* Work to complete:
Copy out exactly the lines below that run from the one holding "(at level 200, c" to the one holding "([], inr status).", keeping both of those lines and no others.

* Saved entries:
[Start of section]

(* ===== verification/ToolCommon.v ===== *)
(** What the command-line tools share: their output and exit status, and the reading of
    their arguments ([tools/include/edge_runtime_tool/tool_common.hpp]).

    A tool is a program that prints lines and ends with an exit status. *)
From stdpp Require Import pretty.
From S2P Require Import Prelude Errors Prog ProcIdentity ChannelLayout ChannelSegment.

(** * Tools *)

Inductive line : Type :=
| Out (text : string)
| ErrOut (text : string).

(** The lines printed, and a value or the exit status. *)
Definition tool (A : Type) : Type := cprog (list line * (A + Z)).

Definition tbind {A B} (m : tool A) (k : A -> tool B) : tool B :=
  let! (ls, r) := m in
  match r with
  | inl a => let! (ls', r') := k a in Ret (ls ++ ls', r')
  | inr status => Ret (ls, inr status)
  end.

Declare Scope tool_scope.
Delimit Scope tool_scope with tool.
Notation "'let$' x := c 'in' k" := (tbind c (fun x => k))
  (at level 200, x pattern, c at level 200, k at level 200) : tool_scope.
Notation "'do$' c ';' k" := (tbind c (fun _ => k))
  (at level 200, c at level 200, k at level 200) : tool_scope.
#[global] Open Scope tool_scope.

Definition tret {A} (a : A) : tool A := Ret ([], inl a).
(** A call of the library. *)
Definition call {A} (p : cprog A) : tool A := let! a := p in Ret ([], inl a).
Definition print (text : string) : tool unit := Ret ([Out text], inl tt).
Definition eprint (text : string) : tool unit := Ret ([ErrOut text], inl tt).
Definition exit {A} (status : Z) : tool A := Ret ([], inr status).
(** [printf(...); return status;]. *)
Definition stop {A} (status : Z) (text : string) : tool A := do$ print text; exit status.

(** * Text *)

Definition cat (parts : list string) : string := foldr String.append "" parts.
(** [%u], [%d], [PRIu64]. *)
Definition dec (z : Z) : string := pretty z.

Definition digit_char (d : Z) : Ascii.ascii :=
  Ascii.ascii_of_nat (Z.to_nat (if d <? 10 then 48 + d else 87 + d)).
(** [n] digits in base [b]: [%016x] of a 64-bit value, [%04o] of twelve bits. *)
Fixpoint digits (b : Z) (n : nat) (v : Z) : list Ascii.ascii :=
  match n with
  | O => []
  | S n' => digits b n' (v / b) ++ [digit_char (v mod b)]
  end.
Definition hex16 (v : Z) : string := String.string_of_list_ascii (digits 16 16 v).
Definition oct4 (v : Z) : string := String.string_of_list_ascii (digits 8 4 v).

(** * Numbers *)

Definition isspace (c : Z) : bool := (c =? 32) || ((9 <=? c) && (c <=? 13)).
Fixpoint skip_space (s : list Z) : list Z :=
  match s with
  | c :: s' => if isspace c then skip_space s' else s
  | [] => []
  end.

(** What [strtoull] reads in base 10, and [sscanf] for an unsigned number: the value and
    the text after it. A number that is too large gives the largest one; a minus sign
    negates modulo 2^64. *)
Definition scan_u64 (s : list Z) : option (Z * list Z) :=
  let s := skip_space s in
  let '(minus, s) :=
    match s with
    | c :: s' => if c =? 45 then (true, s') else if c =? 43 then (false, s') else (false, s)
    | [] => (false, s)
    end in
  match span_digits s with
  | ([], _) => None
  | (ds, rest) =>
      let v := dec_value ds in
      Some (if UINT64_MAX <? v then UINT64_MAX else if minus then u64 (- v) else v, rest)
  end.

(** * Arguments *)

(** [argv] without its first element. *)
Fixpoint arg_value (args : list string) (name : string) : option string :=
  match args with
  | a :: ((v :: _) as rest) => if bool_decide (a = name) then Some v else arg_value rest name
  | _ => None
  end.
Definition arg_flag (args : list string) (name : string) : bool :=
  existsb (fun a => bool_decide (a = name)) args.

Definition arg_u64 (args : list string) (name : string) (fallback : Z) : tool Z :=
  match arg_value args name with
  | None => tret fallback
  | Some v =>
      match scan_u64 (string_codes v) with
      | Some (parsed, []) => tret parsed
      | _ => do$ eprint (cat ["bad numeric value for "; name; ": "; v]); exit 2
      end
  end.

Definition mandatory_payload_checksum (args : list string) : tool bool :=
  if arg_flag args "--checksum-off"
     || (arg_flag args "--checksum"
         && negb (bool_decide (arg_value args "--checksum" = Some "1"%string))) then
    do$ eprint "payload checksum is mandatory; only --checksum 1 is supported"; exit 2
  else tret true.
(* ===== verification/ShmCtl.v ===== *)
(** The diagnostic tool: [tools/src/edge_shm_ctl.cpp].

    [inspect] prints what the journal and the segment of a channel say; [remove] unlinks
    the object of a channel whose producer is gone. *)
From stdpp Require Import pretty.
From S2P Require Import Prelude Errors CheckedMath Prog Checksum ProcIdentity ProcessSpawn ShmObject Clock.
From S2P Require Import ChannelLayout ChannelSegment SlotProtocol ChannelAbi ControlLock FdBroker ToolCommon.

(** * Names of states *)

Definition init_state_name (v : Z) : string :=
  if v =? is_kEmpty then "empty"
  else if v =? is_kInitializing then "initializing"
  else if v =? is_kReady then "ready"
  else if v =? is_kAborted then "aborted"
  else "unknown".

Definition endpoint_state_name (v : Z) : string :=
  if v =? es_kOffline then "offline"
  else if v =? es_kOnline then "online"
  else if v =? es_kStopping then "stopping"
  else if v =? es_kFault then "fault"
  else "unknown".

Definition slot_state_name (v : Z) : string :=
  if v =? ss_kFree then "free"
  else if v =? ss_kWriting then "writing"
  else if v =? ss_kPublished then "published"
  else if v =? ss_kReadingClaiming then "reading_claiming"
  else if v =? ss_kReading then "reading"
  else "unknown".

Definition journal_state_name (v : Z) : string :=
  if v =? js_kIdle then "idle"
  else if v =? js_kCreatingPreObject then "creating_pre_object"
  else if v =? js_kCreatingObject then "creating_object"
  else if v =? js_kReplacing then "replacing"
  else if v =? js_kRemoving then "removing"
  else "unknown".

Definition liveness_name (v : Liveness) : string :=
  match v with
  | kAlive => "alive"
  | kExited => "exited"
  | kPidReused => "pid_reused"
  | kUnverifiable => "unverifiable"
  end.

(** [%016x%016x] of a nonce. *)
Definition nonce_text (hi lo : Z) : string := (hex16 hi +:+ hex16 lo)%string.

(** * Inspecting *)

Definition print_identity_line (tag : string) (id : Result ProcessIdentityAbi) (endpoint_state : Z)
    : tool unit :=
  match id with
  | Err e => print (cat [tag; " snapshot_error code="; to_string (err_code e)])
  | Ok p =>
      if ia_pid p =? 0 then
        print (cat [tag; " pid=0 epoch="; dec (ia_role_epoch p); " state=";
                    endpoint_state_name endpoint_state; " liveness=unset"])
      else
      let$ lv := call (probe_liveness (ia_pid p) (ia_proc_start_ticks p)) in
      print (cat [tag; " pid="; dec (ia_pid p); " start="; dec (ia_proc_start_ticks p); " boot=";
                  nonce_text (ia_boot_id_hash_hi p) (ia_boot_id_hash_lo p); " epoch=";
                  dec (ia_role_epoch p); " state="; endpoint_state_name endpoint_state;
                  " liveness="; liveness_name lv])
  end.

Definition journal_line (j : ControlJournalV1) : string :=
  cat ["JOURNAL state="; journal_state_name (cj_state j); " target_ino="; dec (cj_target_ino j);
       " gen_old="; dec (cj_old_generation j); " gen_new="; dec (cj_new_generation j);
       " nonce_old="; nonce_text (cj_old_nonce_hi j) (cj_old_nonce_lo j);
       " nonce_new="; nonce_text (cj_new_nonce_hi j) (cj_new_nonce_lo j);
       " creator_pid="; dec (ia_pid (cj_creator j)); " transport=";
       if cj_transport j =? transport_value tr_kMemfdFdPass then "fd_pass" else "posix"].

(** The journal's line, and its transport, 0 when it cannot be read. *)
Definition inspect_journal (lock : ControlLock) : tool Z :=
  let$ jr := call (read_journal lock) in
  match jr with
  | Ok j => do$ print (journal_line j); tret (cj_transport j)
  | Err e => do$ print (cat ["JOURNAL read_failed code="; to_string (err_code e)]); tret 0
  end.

[End of section]

* Answer for the task:
  (at level 200, c at level 200, k at level 200) : tool_scope.
#[global] Open Scope tool_scope.

Definition tret {A} (a : A) : tool A := Ret ([], inl a).
(** A call of the library. *)
Definition call {A} (p : cprog A) : tool A := let! a := p in Ret ([], inl a).
Definition print (text : string) : tool unit := Ret ([Out text], inl tt).
Definition eprint (text : string) : tool unit := Ret ([ErrOut text], inl tt).
Definition exit {A} (status : Z) : tool A := Ret ([], inr status).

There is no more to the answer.